- [Records drawn from a dataset]:
=====

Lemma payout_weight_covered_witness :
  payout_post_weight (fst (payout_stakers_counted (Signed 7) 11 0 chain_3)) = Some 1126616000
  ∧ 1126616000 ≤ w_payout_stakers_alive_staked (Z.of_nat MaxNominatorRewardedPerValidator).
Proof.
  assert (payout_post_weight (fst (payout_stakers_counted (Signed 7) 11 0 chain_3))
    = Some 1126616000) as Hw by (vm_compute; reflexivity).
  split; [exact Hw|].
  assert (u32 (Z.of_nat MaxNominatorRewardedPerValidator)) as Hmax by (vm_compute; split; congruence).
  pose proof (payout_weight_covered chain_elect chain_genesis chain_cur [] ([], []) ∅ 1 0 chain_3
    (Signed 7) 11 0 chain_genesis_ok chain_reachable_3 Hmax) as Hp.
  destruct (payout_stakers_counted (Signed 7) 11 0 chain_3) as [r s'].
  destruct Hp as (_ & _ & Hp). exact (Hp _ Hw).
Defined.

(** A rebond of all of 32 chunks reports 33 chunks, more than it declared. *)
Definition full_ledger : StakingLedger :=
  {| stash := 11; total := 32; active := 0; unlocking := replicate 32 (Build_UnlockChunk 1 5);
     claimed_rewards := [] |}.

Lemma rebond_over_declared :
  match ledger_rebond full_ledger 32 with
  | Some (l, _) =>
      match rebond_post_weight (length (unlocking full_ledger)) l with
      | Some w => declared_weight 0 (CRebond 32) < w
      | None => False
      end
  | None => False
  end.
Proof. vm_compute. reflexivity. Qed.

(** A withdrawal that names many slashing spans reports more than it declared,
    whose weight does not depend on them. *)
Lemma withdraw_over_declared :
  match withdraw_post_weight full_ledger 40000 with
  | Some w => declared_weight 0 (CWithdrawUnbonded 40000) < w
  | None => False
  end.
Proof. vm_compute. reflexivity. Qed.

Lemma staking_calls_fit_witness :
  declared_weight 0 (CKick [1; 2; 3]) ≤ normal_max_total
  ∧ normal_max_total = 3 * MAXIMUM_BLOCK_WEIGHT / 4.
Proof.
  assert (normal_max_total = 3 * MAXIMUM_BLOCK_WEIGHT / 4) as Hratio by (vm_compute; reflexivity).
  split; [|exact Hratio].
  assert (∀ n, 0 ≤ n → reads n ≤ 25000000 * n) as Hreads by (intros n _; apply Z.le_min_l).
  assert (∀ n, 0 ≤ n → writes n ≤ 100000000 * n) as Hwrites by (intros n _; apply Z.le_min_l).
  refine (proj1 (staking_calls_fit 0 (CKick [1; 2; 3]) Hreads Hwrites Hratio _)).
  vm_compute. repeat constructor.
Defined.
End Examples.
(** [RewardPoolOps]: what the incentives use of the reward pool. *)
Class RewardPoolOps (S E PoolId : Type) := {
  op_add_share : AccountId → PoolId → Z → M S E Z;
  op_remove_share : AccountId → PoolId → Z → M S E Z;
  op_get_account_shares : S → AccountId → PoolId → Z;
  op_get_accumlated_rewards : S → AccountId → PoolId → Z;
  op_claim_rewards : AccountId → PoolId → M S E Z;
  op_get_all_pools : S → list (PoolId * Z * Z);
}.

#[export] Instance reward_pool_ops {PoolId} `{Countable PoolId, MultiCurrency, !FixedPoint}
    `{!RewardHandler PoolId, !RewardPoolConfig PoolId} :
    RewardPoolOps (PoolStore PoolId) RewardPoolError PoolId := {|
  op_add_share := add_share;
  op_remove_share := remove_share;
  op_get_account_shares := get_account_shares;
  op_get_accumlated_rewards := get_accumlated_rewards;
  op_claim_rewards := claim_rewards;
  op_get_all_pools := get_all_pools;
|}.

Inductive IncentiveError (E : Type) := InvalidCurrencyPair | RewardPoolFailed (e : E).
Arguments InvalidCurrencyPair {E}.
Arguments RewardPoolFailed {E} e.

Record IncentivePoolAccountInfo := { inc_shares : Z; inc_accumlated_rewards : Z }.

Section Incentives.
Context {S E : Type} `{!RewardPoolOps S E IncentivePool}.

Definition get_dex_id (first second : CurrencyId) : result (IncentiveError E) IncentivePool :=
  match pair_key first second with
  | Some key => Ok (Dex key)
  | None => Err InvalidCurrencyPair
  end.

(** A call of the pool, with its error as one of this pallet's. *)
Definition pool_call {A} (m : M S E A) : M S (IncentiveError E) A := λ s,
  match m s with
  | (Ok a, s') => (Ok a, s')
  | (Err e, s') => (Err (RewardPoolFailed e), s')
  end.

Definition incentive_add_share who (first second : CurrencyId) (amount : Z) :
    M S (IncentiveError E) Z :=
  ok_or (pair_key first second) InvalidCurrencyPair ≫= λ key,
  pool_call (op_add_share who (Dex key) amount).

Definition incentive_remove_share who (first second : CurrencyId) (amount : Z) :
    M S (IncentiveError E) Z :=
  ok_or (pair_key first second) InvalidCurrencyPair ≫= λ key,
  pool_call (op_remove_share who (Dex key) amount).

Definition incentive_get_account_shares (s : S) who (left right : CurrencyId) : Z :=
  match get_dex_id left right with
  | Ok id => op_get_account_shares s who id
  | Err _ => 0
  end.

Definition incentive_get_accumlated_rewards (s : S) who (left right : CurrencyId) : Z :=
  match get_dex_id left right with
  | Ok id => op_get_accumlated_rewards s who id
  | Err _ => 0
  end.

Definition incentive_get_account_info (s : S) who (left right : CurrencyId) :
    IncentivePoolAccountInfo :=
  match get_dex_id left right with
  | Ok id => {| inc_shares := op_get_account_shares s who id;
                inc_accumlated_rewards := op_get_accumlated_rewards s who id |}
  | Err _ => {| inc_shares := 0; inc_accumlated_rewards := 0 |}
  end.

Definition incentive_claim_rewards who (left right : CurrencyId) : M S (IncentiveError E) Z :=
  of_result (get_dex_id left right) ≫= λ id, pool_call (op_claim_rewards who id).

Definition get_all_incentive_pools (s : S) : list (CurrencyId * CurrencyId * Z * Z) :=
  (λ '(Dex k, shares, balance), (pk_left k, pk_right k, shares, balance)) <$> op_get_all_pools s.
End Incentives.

=====

- [Exercise]: From the records above, pull every line that has the string "AccountId" and copy it.

- [Response below]:
  op_add_share : AccountId → PoolId → Z → M S E Z;
  op_remove_share : AccountId → PoolId → Z → M S E Z;
  op_get_account_shares : S → AccountId → PoolId → Z;
  op_get_accumlated_rewards : S → AccountId → PoolId → Z;
  op_claim_rewards : AccountId → PoolId → M S E Z;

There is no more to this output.